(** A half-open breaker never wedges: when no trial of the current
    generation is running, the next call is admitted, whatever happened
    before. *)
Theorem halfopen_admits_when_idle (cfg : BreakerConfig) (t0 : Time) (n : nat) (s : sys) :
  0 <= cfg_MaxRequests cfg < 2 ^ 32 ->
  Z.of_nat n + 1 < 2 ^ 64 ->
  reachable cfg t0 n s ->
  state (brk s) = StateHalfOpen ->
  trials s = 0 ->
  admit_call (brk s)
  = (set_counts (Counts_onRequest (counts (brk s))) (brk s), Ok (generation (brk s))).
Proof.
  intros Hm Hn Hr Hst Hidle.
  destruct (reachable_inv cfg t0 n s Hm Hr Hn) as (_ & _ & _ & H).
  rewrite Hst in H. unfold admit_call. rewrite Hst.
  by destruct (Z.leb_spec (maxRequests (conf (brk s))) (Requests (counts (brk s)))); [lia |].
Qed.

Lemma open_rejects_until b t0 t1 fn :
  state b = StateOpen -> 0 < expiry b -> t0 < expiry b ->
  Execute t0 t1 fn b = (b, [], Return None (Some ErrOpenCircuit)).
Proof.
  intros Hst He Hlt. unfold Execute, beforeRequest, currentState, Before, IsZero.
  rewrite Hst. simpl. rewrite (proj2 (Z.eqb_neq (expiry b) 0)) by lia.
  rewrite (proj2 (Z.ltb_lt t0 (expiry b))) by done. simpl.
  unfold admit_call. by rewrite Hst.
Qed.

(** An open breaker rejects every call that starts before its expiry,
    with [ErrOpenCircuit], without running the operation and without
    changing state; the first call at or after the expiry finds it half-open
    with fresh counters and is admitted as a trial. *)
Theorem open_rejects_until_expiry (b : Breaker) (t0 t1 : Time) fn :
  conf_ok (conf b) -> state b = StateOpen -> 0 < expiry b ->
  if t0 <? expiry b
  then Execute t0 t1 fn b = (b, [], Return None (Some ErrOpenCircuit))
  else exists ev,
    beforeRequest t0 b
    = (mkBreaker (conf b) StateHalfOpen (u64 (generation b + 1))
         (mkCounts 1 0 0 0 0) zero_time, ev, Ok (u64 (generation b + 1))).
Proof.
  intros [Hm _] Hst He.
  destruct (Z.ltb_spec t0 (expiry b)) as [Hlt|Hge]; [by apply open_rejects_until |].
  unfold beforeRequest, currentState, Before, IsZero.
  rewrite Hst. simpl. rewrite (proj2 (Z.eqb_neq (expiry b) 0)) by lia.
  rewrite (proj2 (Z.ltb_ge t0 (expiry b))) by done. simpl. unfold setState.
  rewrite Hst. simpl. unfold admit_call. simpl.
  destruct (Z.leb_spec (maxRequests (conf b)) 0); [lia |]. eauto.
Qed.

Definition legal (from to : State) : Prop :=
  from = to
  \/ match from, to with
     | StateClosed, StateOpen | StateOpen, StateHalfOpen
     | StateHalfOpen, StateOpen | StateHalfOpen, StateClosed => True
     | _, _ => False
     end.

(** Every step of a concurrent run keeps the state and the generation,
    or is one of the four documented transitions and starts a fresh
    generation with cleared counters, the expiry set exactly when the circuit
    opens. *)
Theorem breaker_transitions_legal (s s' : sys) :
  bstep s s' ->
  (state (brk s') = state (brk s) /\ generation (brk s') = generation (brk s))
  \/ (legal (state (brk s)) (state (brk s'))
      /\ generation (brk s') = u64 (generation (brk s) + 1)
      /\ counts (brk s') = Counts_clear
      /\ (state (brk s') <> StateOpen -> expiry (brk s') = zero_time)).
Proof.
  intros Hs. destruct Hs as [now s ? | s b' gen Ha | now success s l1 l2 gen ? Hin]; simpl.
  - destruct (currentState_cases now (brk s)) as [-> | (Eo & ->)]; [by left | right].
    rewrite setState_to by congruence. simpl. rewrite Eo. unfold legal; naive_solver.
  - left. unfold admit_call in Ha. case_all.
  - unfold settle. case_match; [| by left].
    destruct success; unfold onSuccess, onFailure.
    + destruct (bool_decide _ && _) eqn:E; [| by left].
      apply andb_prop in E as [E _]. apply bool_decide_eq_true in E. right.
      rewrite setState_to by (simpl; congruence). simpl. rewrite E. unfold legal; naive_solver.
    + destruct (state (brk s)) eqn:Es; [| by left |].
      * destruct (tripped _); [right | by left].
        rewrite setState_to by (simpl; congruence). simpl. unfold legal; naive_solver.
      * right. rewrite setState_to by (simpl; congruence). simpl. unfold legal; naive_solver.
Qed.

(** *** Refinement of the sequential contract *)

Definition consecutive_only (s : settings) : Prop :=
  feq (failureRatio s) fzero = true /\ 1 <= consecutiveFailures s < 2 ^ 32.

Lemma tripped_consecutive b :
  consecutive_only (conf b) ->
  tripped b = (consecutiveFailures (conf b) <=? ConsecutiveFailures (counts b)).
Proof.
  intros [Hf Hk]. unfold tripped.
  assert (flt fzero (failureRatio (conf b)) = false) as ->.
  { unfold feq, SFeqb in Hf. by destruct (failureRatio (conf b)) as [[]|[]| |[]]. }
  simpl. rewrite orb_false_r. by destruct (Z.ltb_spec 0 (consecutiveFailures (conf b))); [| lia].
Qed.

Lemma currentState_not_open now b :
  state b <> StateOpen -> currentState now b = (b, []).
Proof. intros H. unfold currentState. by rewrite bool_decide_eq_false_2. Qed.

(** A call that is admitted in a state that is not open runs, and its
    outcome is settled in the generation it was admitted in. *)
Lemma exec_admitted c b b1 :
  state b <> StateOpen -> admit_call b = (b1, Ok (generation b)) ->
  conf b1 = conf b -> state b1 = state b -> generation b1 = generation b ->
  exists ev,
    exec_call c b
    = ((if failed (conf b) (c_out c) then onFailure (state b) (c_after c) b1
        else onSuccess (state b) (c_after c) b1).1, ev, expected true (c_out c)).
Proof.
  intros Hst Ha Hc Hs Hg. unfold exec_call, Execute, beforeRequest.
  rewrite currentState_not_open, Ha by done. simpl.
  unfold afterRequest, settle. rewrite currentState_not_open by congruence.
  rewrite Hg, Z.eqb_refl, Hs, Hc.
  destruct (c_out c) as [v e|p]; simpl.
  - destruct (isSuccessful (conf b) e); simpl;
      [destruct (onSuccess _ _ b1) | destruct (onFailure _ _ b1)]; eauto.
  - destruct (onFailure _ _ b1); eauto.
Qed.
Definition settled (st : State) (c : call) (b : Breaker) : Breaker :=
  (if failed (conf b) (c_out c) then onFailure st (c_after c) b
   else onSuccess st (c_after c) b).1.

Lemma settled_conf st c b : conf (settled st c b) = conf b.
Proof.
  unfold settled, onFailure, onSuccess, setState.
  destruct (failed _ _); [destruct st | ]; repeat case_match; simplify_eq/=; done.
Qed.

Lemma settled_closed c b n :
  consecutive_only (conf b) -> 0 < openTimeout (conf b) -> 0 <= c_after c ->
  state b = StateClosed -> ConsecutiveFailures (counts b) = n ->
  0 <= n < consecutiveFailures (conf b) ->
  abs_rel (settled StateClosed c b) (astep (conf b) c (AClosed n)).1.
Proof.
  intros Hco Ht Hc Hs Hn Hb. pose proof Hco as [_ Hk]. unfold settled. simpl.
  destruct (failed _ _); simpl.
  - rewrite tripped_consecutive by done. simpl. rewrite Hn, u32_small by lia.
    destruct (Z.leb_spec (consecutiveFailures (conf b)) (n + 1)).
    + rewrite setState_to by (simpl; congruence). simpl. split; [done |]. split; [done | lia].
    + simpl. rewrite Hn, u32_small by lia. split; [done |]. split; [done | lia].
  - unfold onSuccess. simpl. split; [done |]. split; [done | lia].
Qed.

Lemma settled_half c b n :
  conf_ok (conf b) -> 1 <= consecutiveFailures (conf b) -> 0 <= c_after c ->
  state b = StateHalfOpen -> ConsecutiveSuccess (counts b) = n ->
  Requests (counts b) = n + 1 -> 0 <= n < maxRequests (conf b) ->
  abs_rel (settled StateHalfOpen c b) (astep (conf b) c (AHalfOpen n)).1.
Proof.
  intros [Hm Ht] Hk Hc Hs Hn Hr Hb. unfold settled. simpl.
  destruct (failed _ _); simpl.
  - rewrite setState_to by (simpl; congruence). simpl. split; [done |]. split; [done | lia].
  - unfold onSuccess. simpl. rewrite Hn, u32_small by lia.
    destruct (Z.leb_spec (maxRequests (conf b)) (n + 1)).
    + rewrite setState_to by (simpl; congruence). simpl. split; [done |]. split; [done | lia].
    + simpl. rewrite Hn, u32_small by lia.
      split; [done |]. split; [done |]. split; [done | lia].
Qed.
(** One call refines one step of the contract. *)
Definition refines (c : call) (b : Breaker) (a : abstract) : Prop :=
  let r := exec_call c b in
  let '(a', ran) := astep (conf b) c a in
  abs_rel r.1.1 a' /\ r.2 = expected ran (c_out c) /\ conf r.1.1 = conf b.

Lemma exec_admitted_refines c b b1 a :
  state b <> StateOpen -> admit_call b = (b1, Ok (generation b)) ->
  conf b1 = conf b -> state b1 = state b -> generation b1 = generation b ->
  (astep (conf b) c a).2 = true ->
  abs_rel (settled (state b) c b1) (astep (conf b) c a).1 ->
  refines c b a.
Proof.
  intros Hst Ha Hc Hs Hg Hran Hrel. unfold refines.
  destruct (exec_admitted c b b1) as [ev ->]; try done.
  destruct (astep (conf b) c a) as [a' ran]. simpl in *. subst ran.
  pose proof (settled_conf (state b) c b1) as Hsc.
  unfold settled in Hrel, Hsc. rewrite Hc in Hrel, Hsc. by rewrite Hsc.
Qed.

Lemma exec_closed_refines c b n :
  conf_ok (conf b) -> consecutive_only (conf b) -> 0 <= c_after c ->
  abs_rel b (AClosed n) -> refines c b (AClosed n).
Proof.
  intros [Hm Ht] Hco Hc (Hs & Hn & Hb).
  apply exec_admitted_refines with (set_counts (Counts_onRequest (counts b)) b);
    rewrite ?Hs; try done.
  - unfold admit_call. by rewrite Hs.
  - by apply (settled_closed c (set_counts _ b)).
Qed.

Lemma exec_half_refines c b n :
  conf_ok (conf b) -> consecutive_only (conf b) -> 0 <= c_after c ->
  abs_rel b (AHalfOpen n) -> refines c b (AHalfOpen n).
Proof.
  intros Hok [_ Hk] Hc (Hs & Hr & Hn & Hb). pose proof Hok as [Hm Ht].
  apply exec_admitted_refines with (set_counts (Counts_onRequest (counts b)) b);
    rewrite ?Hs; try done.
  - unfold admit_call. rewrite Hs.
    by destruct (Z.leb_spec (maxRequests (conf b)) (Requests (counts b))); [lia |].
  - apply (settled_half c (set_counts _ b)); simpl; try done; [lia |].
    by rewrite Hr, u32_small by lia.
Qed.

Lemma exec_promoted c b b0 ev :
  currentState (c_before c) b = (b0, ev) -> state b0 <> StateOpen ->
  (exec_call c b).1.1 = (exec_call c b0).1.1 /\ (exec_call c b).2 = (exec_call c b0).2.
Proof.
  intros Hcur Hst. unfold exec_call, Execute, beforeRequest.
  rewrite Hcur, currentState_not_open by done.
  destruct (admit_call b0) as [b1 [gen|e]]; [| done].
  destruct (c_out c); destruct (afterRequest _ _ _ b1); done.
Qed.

* * *

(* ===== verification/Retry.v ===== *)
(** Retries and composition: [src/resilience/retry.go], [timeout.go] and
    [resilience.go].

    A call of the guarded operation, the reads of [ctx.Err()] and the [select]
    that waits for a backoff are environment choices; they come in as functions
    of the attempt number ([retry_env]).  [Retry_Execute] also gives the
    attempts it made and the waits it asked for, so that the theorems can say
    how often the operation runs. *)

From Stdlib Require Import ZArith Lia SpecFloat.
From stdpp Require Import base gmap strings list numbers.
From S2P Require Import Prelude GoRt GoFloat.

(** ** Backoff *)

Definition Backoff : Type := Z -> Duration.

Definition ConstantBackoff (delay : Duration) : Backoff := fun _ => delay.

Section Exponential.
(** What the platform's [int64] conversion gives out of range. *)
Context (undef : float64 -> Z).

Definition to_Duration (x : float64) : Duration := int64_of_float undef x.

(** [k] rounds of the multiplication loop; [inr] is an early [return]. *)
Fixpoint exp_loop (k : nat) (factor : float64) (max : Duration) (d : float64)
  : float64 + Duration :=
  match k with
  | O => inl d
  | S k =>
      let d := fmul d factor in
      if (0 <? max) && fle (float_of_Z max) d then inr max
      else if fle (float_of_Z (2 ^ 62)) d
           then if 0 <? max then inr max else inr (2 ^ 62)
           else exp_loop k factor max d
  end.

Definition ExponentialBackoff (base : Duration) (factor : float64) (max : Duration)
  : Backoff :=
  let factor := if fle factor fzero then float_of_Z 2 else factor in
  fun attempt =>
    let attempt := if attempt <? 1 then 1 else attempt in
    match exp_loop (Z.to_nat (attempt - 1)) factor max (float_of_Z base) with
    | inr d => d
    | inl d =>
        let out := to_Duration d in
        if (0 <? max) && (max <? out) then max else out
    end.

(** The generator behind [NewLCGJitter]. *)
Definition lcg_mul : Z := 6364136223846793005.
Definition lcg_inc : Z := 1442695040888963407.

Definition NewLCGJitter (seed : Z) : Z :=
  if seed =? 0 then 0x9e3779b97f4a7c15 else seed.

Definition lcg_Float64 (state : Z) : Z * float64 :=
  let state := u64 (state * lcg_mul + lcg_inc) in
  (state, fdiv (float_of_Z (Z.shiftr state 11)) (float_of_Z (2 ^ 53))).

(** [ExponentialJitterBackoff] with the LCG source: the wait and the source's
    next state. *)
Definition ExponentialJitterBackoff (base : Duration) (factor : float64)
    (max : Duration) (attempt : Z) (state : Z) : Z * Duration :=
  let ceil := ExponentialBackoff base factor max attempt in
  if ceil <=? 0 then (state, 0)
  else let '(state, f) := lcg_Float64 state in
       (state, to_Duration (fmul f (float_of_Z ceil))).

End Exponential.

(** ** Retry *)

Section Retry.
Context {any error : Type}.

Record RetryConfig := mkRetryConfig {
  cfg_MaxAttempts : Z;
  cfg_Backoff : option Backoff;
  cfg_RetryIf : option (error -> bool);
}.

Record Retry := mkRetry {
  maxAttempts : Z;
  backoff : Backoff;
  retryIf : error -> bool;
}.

...

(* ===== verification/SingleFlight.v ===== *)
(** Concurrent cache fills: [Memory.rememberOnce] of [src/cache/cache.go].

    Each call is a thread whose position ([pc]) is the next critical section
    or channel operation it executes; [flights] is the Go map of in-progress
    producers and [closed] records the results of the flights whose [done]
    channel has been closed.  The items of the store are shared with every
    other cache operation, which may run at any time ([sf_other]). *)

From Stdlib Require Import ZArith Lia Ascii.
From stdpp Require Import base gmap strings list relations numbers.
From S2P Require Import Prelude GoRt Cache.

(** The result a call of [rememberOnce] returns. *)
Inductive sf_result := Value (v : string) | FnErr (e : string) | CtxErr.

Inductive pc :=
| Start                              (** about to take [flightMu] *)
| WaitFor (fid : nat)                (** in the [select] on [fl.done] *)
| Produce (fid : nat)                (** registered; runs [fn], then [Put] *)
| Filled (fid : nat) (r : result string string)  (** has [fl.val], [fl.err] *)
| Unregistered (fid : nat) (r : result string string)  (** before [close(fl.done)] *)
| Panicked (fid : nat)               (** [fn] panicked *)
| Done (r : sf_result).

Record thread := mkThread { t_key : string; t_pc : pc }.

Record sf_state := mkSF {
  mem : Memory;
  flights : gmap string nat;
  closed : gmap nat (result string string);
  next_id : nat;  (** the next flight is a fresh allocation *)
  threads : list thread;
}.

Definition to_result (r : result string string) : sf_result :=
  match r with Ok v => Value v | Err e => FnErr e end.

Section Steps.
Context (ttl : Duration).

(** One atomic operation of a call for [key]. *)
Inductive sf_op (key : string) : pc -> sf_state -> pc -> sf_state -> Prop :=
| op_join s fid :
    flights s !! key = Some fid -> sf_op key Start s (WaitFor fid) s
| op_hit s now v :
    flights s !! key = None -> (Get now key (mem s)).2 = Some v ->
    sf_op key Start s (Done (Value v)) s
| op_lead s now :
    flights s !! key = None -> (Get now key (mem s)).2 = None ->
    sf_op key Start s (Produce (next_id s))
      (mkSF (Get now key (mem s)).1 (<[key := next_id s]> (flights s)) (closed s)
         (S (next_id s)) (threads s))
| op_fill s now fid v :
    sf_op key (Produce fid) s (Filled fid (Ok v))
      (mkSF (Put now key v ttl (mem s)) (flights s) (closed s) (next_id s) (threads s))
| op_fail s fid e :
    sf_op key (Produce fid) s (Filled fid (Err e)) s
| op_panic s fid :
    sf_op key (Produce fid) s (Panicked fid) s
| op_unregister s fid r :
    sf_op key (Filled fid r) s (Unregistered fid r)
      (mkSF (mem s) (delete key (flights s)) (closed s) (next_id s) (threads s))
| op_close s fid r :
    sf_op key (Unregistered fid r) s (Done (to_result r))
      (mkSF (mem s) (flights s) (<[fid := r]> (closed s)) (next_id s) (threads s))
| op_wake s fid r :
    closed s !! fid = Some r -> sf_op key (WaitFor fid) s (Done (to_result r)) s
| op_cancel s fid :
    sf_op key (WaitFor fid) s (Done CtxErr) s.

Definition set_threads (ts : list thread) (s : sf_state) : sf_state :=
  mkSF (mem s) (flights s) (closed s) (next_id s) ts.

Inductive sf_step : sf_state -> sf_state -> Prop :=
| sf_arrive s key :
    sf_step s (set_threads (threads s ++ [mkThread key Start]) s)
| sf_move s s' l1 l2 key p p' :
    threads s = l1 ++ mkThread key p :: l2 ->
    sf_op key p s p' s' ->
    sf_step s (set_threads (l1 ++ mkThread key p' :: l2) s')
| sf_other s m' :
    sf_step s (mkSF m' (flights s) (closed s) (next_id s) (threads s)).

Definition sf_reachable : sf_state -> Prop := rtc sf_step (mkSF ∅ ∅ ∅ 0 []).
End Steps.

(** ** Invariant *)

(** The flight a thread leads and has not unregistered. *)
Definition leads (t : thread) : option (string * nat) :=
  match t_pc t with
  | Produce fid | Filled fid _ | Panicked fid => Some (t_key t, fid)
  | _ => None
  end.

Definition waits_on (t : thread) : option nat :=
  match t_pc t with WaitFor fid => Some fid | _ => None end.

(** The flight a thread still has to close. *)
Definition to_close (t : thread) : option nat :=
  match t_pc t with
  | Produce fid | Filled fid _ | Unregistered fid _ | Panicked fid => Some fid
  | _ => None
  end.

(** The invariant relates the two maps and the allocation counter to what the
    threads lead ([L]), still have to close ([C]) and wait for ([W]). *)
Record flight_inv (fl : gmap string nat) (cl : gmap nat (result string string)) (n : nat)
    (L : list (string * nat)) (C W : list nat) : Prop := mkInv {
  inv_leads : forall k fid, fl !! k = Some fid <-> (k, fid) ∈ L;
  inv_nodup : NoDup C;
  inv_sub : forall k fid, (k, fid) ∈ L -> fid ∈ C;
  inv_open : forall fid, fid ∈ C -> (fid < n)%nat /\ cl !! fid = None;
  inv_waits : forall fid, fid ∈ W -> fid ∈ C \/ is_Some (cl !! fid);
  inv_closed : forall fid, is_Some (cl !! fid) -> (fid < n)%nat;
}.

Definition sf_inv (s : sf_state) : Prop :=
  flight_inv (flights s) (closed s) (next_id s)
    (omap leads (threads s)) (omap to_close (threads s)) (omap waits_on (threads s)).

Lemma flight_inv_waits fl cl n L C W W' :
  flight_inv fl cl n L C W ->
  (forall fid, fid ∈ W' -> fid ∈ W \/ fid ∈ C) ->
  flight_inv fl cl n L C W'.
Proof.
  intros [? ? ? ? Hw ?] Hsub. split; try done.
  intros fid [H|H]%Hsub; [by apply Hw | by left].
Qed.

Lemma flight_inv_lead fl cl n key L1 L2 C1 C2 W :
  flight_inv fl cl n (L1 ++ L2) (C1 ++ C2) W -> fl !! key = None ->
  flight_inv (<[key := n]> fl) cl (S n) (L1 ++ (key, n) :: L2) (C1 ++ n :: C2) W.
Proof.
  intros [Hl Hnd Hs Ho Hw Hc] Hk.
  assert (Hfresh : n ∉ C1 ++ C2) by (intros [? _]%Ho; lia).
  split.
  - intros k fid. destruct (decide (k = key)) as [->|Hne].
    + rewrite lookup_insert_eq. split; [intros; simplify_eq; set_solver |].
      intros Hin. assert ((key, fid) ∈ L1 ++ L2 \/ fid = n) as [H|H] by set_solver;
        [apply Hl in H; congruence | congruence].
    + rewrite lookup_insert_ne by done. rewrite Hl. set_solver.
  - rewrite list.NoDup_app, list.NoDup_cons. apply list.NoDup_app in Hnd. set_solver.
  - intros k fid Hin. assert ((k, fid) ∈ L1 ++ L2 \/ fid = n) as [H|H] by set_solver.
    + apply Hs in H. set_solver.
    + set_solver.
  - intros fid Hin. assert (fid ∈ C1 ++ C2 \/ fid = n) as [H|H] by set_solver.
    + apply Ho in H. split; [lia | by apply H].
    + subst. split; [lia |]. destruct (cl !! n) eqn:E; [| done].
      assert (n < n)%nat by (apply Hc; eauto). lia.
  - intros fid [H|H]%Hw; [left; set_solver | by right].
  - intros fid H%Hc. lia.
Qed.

● WHAT TO WORK ON:
Write out exactly the lines above between the line with "Lemma open_rejects_until b" and the line with "intros Hst He", inclusive, and nothing beyond them.

● RESPONSE TO THE EXERCISE:
Lemma open_rejects_until b t0 t1 fn :
  state b = StateOpen -> 0 < expiry b -> t0 < expiry b ->
  Execute t0 t1 fn b = (b, [], Return None (Some ErrOpenCircuit)).
Proof.
  intros Hst He Hlt. unfold Execute, beforeRequest, currentState, Before, IsZero.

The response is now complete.